-- What the task requires --
Every entry that follows should be reproduced exactly.
★ ★ ★ ★ ★ ★ ★
(** * wagtail-footnotes: the footnote marker rewriter and its numbering rule

    A shallow embedding of [wagtail_footnotes/blocks.py] and of
    [wagtail_footnotes/templatetags/wagtailfootnotes_tags.py].

    - A Python [str] is a [string]; [str(n)] of an [int] is its decimal
      numeral.
    - A [dict] and a [defaultdict(list)] are [gmap string _]; indexing a
      [defaultdict] inserts the default, [.get] does not.
    - The page object is mutable and shared between the blocks of one render:
      pages live in a heap and the rendering context refers to them by
      address.
    - Exceptions are the left summand of [exn + A]. *)

From Stdlib Require Import String Ascii List Arith Lia Bool.
From Stdlib Require Import Numbers.DecimalString.
From Stdlib Require Numbers.DecimalNat Numbers.DecimalFacts.
From stdpp Require Import base option list gmap strings fin_maps.
Import ListNotations.

Local Open Scope string_scope.

(* [simpl] may unfold an append whose first argument starts with a
   constructor. *)
#[local] Arguments String.append !s1 s2.

(** ** Strings *)

(** The double quote character, code point 34. *)
Definition dquote : ascii := Ascii.ascii_of_nat 34.
Definition dq : string := String dquote EmptyString.

(** The line feed, the one character that [.] does not match. *)
Definition newline : ascii := Ascii.ascii_of_nat 10.

Definition is_newline (c : ascii) : bool := Ascii.eqb c newline.

(** [str(n)] for a non-negative [int]. *)
Definition str_of_nat (n : nat) : string :=
  NilZero.string_of_uint (Nat.to_uint n).

(** [s.startswith(p)], returning what follows the prefix. *)
Fixpoint strip_prefix (p s : string) : option string :=
  match p with
  | EmptyString => Some s
  | String a p' =>
      match s with
      | EmptyString => None
      | String b s' => if Ascii.eqb a b then strip_prefix p' s' else None
      end
  end.

(** [p in s] for two strings. *)
Fixpoint contains (p s : string) : bool :=
  match strip_prefix p s with
  | Some _ => true
  | None =>
      match s with
      | EmptyString => false
      | String _ s' => contains p s'
      end
  end.

(** [c in s] for a character. *)
Fixpoint has_char (c : ascii) (s : string) : bool :=
  match s with
  | EmptyString => false
  | String b s' => Ascii.eqb c b || has_char c s'
  end.

(** ** Exceptions *)

Inductive exn : Type :=
  | KeyError
  | ValidationError
  | AttributeError
  | ValueError.

Definition result (A : Type) : Type := (exn + A)%type.

Definition ok {A} (a : A) : result A := inr a.
Definition raise {A} (e : exn) : result A := inl e.

Definition bind {A B} (m : result A) (k : A -> result B) : result B :=
  match m with
  | inl e => inl e
  | inr a => k a
  end.

Notation "'do' x <- m ; k" := (bind m (fun x => k))
  (at level 10, x pattern, m at level 100, k at level 200, only parsing).

(** ** The marker pattern

    [FIND_FOOTNOTE_TAG] is compiled from a raw-string pattern made of three
    literals separated by two lazy [.*?], the first of them group 1:
    the opening [<footnote id=] with a double quote, group 1, a double quote
    with [>], a second [.*?], and the closing [</footnote>]. No flag is
    given, so [.] matches every character except the line feed. The matcher
    below is the backtracking search of [re] for that
    sequence, written with one combinator per construct and the rest of the
    pattern as a continuation. *)

Module Re.

Definition opener : string := "<footnote id=" ++ dq.
Definition middle : string := dq ++ ">".
Definition closer : string := "</footnote>".

(** A lazy [.*?] followed by the continuation [k]: try [k] here first and
    consume one more character (never a newline) only when [k] fails.
    Returns the text consumed together with the result of [k]. *)
Fixpoint lazy_dots {R} (k : string -> option R) (s : string)
  : option (string * R) :=
  match k s with
  | Some r => Some (EmptyString, r)
  | None =>
      match s with
      | EmptyString => None
      | String c s' =>
          if is_newline c then None
          else
            match lazy_dots k s' with
            | Some (g, r) => Some (String c g, r)
            | None => None
            end
      end
  end.

(** What follows group 1: the closing quote and [>], a lazy [.*?], the literal
    [</footnote>]. Returns the text after the match. *)
Definition after_group (s : string) : option string :=
  match strip_prefix middle s with
  | Some s' =>
      match lazy_dots (strip_prefix closer) s' with
      | Some (_, rest) => Some rest
      | None => None
      end
  | None => None
  end.

(** [FIND_FOOTNOTE_TAG.match(s)]: a match anchored at the start of [s],
    as [(match.group(1), text after the match)]. *)
Definition match_here (s : string) : option (string * string) :=
  match strip_prefix opener s with
  | Some s' => lazy_dots after_group s'
  | None => None
  end.

(** [FIND_FOOTNOTE_TAG.search(s) is not None]. *)
Fixpoint search (s : string) : bool :=
  match match_here s with
  | Some _ => true
  | None =>
      match s with
      | EmptyString => false
      | String _ s' => search s'
      end
  end.

(** [FIND_FOOTNOTE_TAG.sub(repl, s)] with a callable [repl] that reads
    group 1 of the match and may update a state or raise. Matches are
    taken left to right and do not overlap; the text between them is
    copied. Every step consumes a character, so [String.length s] steps
    are enough. *)
Fixpoint sub_from {S} (fuel : nat)
    (repl : string -> S -> result (string * S)) (s : string) (st : S)
  : result (string * S) :=
  match s with
  | EmptyString => ok (EmptyString, st)
  | String c s' =>
      match fuel with
      | O => ok (s, st)
      | Datatypes.S fuel' =>
          match match_here s with
          | Some (g1, rest) =>
              do (out, st1) <- repl g1 st;
              do (tl, st2) <- sub_from fuel' repl rest st1;
              ok (out ++ tl, st2)
          | None =>
              do (tl, st1) <- sub_from fuel' repl s' st;
              ok (String c tl, st1)
          end
      end
  end.

Definition sub {S} (repl : string -> S -> result (string * S))
    (s : string) (st : S) : result (string * S) :=
  sub_from (String.length s) repl s st.

(** [[m.group(1) for m in FIND_FOOTNOTE_TAG.finditer(s)]]. *)
Fixpoint findall_from (fuel : nat) (s : string) : list string :=
  match s with
  | EmptyString => []
  | String c s' =>
      match fuel with
      | O => []
      | Datatypes.S fuel' =>
          match match_here s with
          | Some (g1, rest) => g1 :: findall_from fuel' rest
          | None => findall_from fuel' s'
          end
      end
  end.

Definition findall (s : string) : list string :=
  findall_from (String.length s) s.

End Re.

(** ** Data model *)

(** A [Footnote] row of the page: primary key, identifier and text. *)
Record Footnote : Type := mkFootnote {
  pk : nat;
  uuid : string;
  text : string
}.

(** [a == b] on model instances read from the database: Django compares
    saved instances of one model by primary key. *)
Definition footnote_eqb (a b : Footnote) : bool := Nat.eqb (pk a) (pk b).

(** [x in l] and [l.index(x)] on a list of footnotes, both by [==]. *)
Definition list_contains (x : Footnote) (l : list Footnote) : bool :=
  existsb (fun y => footnote_eqb y x) l.

Fixpoint list_index (x : Footnote) (l : list Footnote) : result nat :=
  match l with
  | [] => raise ValueError
  | y :: l' =>
      if footnote_eqb y x then ok 0
      else do i <- list_index x l'; ok (S i)
  end.

(** A [defaultdict(list)] from identifiers to anchor ids. *)
Module DefaultDict.

(** [d[k]]: a missing key is first bound to a fresh empty list. *)
Definition getitem (d : gmap string (list string)) (k : string)
  : list string * gmap string (list string) :=
  match d !! k with
  | Some v => (v, d)
  | None => ([], <[k := []]> d)
  end.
★ ★ ★ ★ ★ ★ ★
-- Solution to the problem --
(** * wagtail-footnotes: the footnote marker rewriter and its numbering rule

    A shallow embedding of [wagtail_footnotes/blocks.py] and of
    [wagtail_footnotes/templatetags/wagtailfootnotes_tags.py].

    - A Python [str] is a [string]; [str(n)] of an [int] is its decimal
      numeral.
    - A [dict] and a [defaultdict(list)] are [gmap string _]; indexing a
      [defaultdict] inserts the default, [.get] does not.
    - The page object is mutable and shared between the blocks of one render:
      pages live in a heap and the rendering context refers to them by
      address.
    - Exceptions are the left summand of [exn + A]. *)

From Stdlib Require Import String Ascii List Arith Lia Bool.
From Stdlib Require Import Numbers.DecimalString.
From Stdlib Require Numbers.DecimalNat Numbers.DecimalFacts.
From stdpp Require Import base option list gmap strings fin_maps.
Import ListNotations.

Local Open Scope string_scope.

(* [simpl] may unfold an append whose first argument starts with a
   constructor. *)
#[local] Arguments String.append !s1 s2.

(** ** Strings *)

(** The double quote character, code point 34. *)
Definition dquote : ascii := Ascii.ascii_of_nat 34.
Definition dq : string := String dquote EmptyString.

(** The line feed, the one character that [.] does not match. *)
Definition newline : ascii := Ascii.ascii_of_nat 10.

Definition is_newline (c : ascii) : bool := Ascii.eqb c newline.

(** [str(n)] for a non-negative [int]. *)
Definition str_of_nat (n : nat) : string :=
  NilZero.string_of_uint (Nat.to_uint n).

(** [s.startswith(p)], returning what follows the prefix. *)
Fixpoint strip_prefix (p s : string) : option string :=
  match p with
  | EmptyString => Some s
  | String a p' =>
      match s with
      | EmptyString => None
      | String b s' => if Ascii.eqb a b then strip_prefix p' s' else None
      end
  end.

(** [p in s] for two strings. *)
Fixpoint contains (p s : string) : bool :=
  match strip_prefix p s with
  | Some _ => true
  | None =>
      match s with
      | EmptyString => false
      | String _ s' => contains p s'
      end
  end.

(** [c in s] for a character. *)
Fixpoint has_char (c : ascii) (s : string) : bool :=
  match s with
  | EmptyString => false
  | String b s' => Ascii.eqb c b || has_char c s'
  end.

(** ** Exceptions *)

Inductive exn : Type :=
  | KeyError
  | ValidationError
  | AttributeError
  | ValueError.

Definition result (A : Type) : Type := (exn + A)%type.

Definition ok {A} (a : A) : result A := inr a.
Definition raise {A} (e : exn) : result A := inl e.

Definition bind {A B} (m : result A) (k : A -> result B) : result B :=
  match m with
  | inl e => inl e
  | inr a => k a
  end.

Notation "'do' x <- m ; k" := (bind m (fun x => k))
  (at level 10, x pattern, m at level 100, k at level 200, only parsing).

(** ** The marker pattern

    [FIND_FOOTNOTE_TAG] is compiled from a raw-string pattern made of three
    literals separated by two lazy [.*?], the first of them group 1:
    the opening [<footnote id=] with a double quote, group 1, a double quote
    with [>], a second [.*?], and the closing [</footnote>]. No flag is
    given, so [.] matches every character except the line feed. The matcher
    below is the backtracking search of [re] for that
    sequence, written with one combinator per construct and the rest of the
    pattern as a continuation. *)

Module Re.

Definition opener : string := "<footnote id=" ++ dq.
Definition middle : string := dq ++ ">".
Definition closer : string := "</footnote>".

(** A lazy [.*?] followed by the continuation [k]: try [k] here first and
    consume one more character (never a newline) only when [k] fails.
    Returns the text consumed together with the result of [k]. *)
Fixpoint lazy_dots {R} (k : string -> option R) (s : string)
  : option (string * R) :=
  match k s with
  | Some r => Some (EmptyString, r)
  | None =>
      match s with
      | EmptyString => None
      | String c s' =>
          if is_newline c then None
          else
            match lazy_dots k s' with
            | Some (g, r) => Some (String c g, r)
            | None => None
            end
      end
  end.

(** What follows group 1: the closing quote and [>], a lazy [.*?], the literal
    [</footnote>]. Returns the text after the match. *)
Definition after_group (s : string) : option string :=
  match strip_prefix middle s with
  | Some s' =>
      match lazy_dots (strip_prefix closer) s' with
      | Some (_, rest) => Some rest
      | None => None
      end
  | None => None
  end.

(** [FIND_FOOTNOTE_TAG.match(s)]: a match anchored at the start of [s],
    as [(match.group(1), text after the match)]. *)
Definition match_here (s : string) : option (string * string) :=
  match strip_prefix opener s with
  | Some s' => lazy_dots after_group s'
  | None => None
  end.

(** [FIND_FOOTNOTE_TAG.search(s) is not None]. *)
Fixpoint search (s : string) : bool :=
  match match_here s with
  | Some _ => true
  | None =>
      match s with
      | EmptyString => false
      | String _ s' => search s'
      end
  end.

(** [FIND_FOOTNOTE_TAG.sub(repl, s)] with a callable [repl] that reads
    group 1 of the match and may update a state or raise. Matches are
    taken left to right and do not overlap; the text between them is
    copied. Every step consumes a character, so [String.length s] steps
    are enough. *)
Fixpoint sub_from {S} (fuel : nat)
    (repl : string -> S -> result (string * S)) (s : string) (st : S)
  : result (string * S) :=
  match s with
  | EmptyString => ok (EmptyString, st)
  | String c s' =>
      match fuel with
      | O => ok (s, st)
      | Datatypes.S fuel' =>
          match match_here s with
          | Some (g1, rest) =>
              do (out, st1) <- repl g1 st;
              do (tl, st2) <- sub_from fuel' repl rest st1;
              ok (out ++ tl, st2)
          | None =>
              do (tl, st1) <- sub_from fuel' repl s' st;
              ok (String c tl, st1)
          end
      end
  end.

Definition sub {S} (repl : string -> S -> result (string * S))
    (s : string) (st : S) : result (string * S) :=
  sub_from (String.length s) repl s st.

(** [[m.group(1) for m in FIND_FOOTNOTE_TAG.finditer(s)]]. *)
Fixpoint findall_from (fuel : nat) (s : string) : list string :=
  match s with
  | EmptyString => []
  | String c s' =>
      match fuel with
      | O => []
      | Datatypes.S fuel' =>
          match match_here s with
          | Some (g1, rest) => g1 :: findall_from fuel' rest
          | None => findall_from fuel' s'
          end
      end
  end.

Definition findall (s : string) : list string :=
  findall_from (String.length s) s.

End Re.

(** ** Data model *)

(** A [Footnote] row of the page: primary key, identifier and text. *)
Record Footnote : Type := mkFootnote {
  pk : nat;
  uuid : string;
  text : string
}.

(** [a == b] on model instances read from the database: Django compares
    saved instances of one model by primary key. *)
Definition footnote_eqb (a b : Footnote) : bool := Nat.eqb (pk a) (pk b).

(** [x in l] and [l.index(x)] on a list of footnotes, both by [==]. *)
Definition list_contains (x : Footnote) (l : list Footnote) : bool :=
  existsb (fun y => footnote_eqb y x) l.

Fixpoint list_index (x : Footnote) (l : list Footnote) : result nat :=
  match l with
  | [] => raise ValueError
  | y :: l' =>
      if footnote_eqb y x then ok 0
      else do i <- list_index x l'; ok (S i)
  end.

(** A [defaultdict(list)] from identifiers to anchor ids. *)
Module DefaultDict.

(** [d[k]]: a missing key is first bound to a fresh empty list. *)
Definition getitem (d : gmap string (list string)) (k : string)
  : list string * gmap string (list string) :=
  match d !! k with
  | Some v => (v, d)
  | None => ([], <[k := []]> d)
  end.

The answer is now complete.